DIRECTIONS ▸ Transcribe the material from its first line onward, ending with the line that contains "(fix scan (l" and adding nothing beyond it.

DATA EXCERPTS ▸

(** The compounds left of the subject, nearest first, against the
    ancestors, nearest first: each needs some ancestor further out. *)
Fixpoint matchesAncestors (cs : list Compound) (ancs : list Node) : bool :=
  match cs with
  | [] => true
  | c :: cs' =>
      (fix scan (l : list Node) : bool :=
         match l with
         | [] => false
         | a :: l' =>
             (matchesCompound c a && matchesAncestors cs' l') || scan l'
         end) ancs
  end.

Definition matchesComplex (sel : Complex) (ancs : list Node) (n : Node) : bool :=
  match sel with
  | [] => false
  | c :: cs => matchesCompound c n && matchesAncestors cs ancs
  end.

Definition matchesSelector (sel : SelectorList) (p : list Node * Node) : bool :=
  existsb (fun cx => matchesComplex cx (fst p) (snd p)) sel.

(** [document.querySelector(sel)]: the first element in tree order that
    matches, kept with its ancestors for [closest]. *)
Definition querySelector (sel : SelectorList) (d : Document)
  : option (list Node * Node) :=
  List.find (matchesSelector sel) (inclusiveDescendants [] (documentElement d)).

(** [element.closest(sel)] for a compound selector: the element itself or
    its nearest ancestor that matches. *)
Definition closest (c : Compound) (p : list Node * Node) : option Node :=
  List.find (matchesCompound c) (snd p :: fst p).

(** No local name of the tree holds a colon: what a namespace-aware
    reader builds, which splits every written name at its colon. *)
Fixpoint namespaceAware (n : Node) : bool :=
  match n with
  | Text _ => true
  | Element _ l _ kids =>
      negb (Js.contains Js.colon l)
      && (fix go (ks : list Node) : bool :=
            match ks with
            | [] => true
            | k :: ks' => namespaceAware k && go ks'
            end) kids
  end.

(** The same tree as a reader without namespaces builds it, the way
    the HTML parser does: every written name is kept whole, colon
    included, as a local name. *)
Fixpoint namespaceUnaware (n : Node) : Node :=
  match n with
  | Text d => Text d
  | Element p l attrs kids =>
      Element "" (qualified p l)
        (map (fun a => mkAttr "" (qualified (attrPrefix a) (attrLocalName a))
                              (attrValue a)) attrs)
        ((fix go (ks : list Node) : list Node :=
            match ks with
            | [] => []
            | k :: ks' => namespaceUnaware k :: go ks'
            end) kids)
  end.

End Dom.

(** ** [Promise.all]

    Every input promise has settled, fulfilled with a value or rejected;
    [order] lists the indices of the inputs in the order in which their
    reactions run.  A fulfilment stores its value in the slot of its own
    index and counts down; the first rejection rejects the result and the
    last fulfilment resolves it with the slots.  [None] is a result that
    stays pending. *)

Module Promise.
Section All.
Context {A : Type}.

Fixpoint settle (order : list nat) (promises : list (Result A))
    (values : list (option A)) (remaining : nat)
  : option (Result (list (option A))) :=
  match order with
  | [] => None
  | index :: order' =>
      match promises !! index, values !! index with
      | Some (Throw e), Some None => Some (Throw e)
      | Some (Ok x), Some None =>
          let values' := <[index := Some x]> values in
          match remaining with
          | 1 => Some (Ok values')
          | _ => settle order' promises values' (remaining - 1)
          end
      | _, _ => settle order' promises values remaining
      end
  end.

Definition all (order : list nat) (promises : list (Result A))
  : option (Result (list A)) :=
  match promises with
  | [] => Some (Ok [])
  | _ =>
      match settle order promises
              (replicate (length promises) None) (length promises) with
      | Some (Ok values) => Some (Ok (omap id values))
      | Some (Throw e) => Some (Throw e)
      | None => None
      end
  end.

(** The rejection that comes first in completion order. *)
Fixpoint firstRejection (order : list nat) (promises : list (Result A))
  : option Exn :=
  match order with
  | [] => None
  | index :: order' =>
      match promises !! index with
      | Some (Throw e) => Some e
      | _ => firstRejection order' promises
      end
  end.

(** The fulfilment values, in the order of the inputs. *)
Definition fulfilment (r : Result A) : option A :=
  match r with
  | Ok a => Some a
  | Throw _ => None
  end.

Definition fulfilled (promises : list (Result A)) : list A :=
  omap fulfilment promises.

End All.
End Promise.

(** ** The slide record (types.ts) *)

Record Slide : Type := mkSlide {
  title : string;
  content : list string;
  speakerNotes : string;
  imageUrl : option string
}.

#[global] Instance Slide_eq_dec : EqDecision Slide.
Proof. solve_decision. Defined.

(** ** The importer: [parsePptx] (src/App.tsx)

    The archive is the finite map from entry name to the document the XML
    reader yields for the text of the entry: [zip.file(name)] is a lookup, and
    the two awaited steps behind it ([async("string")], then
    [parseFromString]) read the entry without changing the archive. *)

Abbreviation Archive := (gmap string Dom.Document).

Module Importer.
Import Dom.

(** *** The selectors written in the source *)

Definition tag (name : string) : Compound := mkCompound name [].

(** [p\:spTree p\:sp p\:nvSpPr p\:nvPr p\:ph[type="v"]].  The backslash
    escapes the colon: [p\:ph] is the type selector of the name [p:ph],
    colon included, and that name is compared with local names. *)
Definition placeholderOfType (v : string) : Complex :=
  [ mkCompound "p:ph" [AttrEquals "type" v];
    tag "p:nvPr"; tag "p:nvSpPr"; tag "p:sp"; tag "p:spTree" ].

Definition titleSelector : SelectorList :=
  [ placeholderOfType "title"; placeholderOfType "ctrTitle" ].

Definition bodySelector : SelectorList := [ placeholderOfType "body" ].

Definition shapeSelector : Compound := tag "p:sp".

(** [Relationship[Type*="notesSlide"]] *)
Definition notesRelSelector : SelectorList :=
  [ [ mkCompound "Relationship" [AttrIncludes "Type" "notesSlide"] ] ].

(** The text [Relationship[Id="<rId>"]] built by the template literal. *)
Definition relationshipByIdText (rId : string) : string :=
  "Relationship[Id=" +:+ Js.quoted rId +:+ "]".

(** What that text is to a selector parser.  The identifier stands
    inside a CSS string, and the first character of it that is special
    there decides: with none, the whole identifier is the string compared
    with [Id]; a line break ends the string as a bad string, and the text
    is no selector; a double quote as last character closes the string,
    and the closing quote of the template opens a second string where the
    bracket should close: no selector either; any other case (a quote
    further inside, a backslash escape, a NUL) is outside this fragment. *)
Inductive IdKind : Type :=
  | IdPlain
  | IdInvalid
  | IdOther.

Fixpoint classifyId (rId : string) : IdKind :=
  match rId with
  | "" => IdPlain
  | String c rest =>
      if decide (c = Js.lineFeed \/ c = Js.carriageReturn \/ c = Js.formFeed)
      then IdInvalid
      else if decide (c = Js.dquote)
      then (if decide (rest = "") then IdInvalid else IdOther)
      else if decide (c = Js.backslash \/ c = Js.nul)
      then IdOther
      else classifyId rest
  end.

Section WithSelectorEngine.

(** [querySelector] on the texts of the last kind: whatever the
    selector engine of the browser does with them. *)
Variable otherSelector :
  string -> Document -> Result (option (list Node * Node)).

Definition querySelectorById (rId : string) (d : Document)
  : Result (option (list Node * Node)) :=
  match classifyId rId with
  | IdPlain =>
      Ok (querySelector [ [ mkCompound "Relationship" [AttrEquals "Id" rId] ] ] d)
  | IdInvalid => Throw (SyntaxError (relationshipByIdText rId))
  | IdOther => otherSelector (relationshipByIdText rId) d
  end.

(** [Array.from(sp.getElementsByTagName("a:t")).map(t => t.textContent).join("")] *)
Definition textRuns (n : Node) : string :=
  Js.join "" (textContent <$> getElementsByTagName "a:t" n).

Definition extractTitle (slideXml : Document) : string :=
  let titleShape := querySelector titleSelector slideXml in
  let titleSp := titleShape ≫= closest shapeSelector in
  match titleSp with
  | Some sp => textRuns sp
  | None => "Untitled Slide"
  end.

Definition extractContent (slideXml : Document) : list string :=
  let contentShape := querySelector bodySelector slideXml in
  let contentSp := contentShape ≫= closest shapeSelector in
  match contentSp with
  | Some sp => textRuns <$> getElementsByTagName "a:p" sp
  | None => []
  end.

ANSWER AREA ▸
(** The compounds left of the subject, nearest first, against the
    ancestors, nearest first: each needs some ancestor further out. *)
Fixpoint matchesAncestors (cs : list Compound) (ancs : list Node) : bool :=
  match cs with
  | [] => true
  | c :: cs' =>
      (fix scan (l : list Node) : bool :=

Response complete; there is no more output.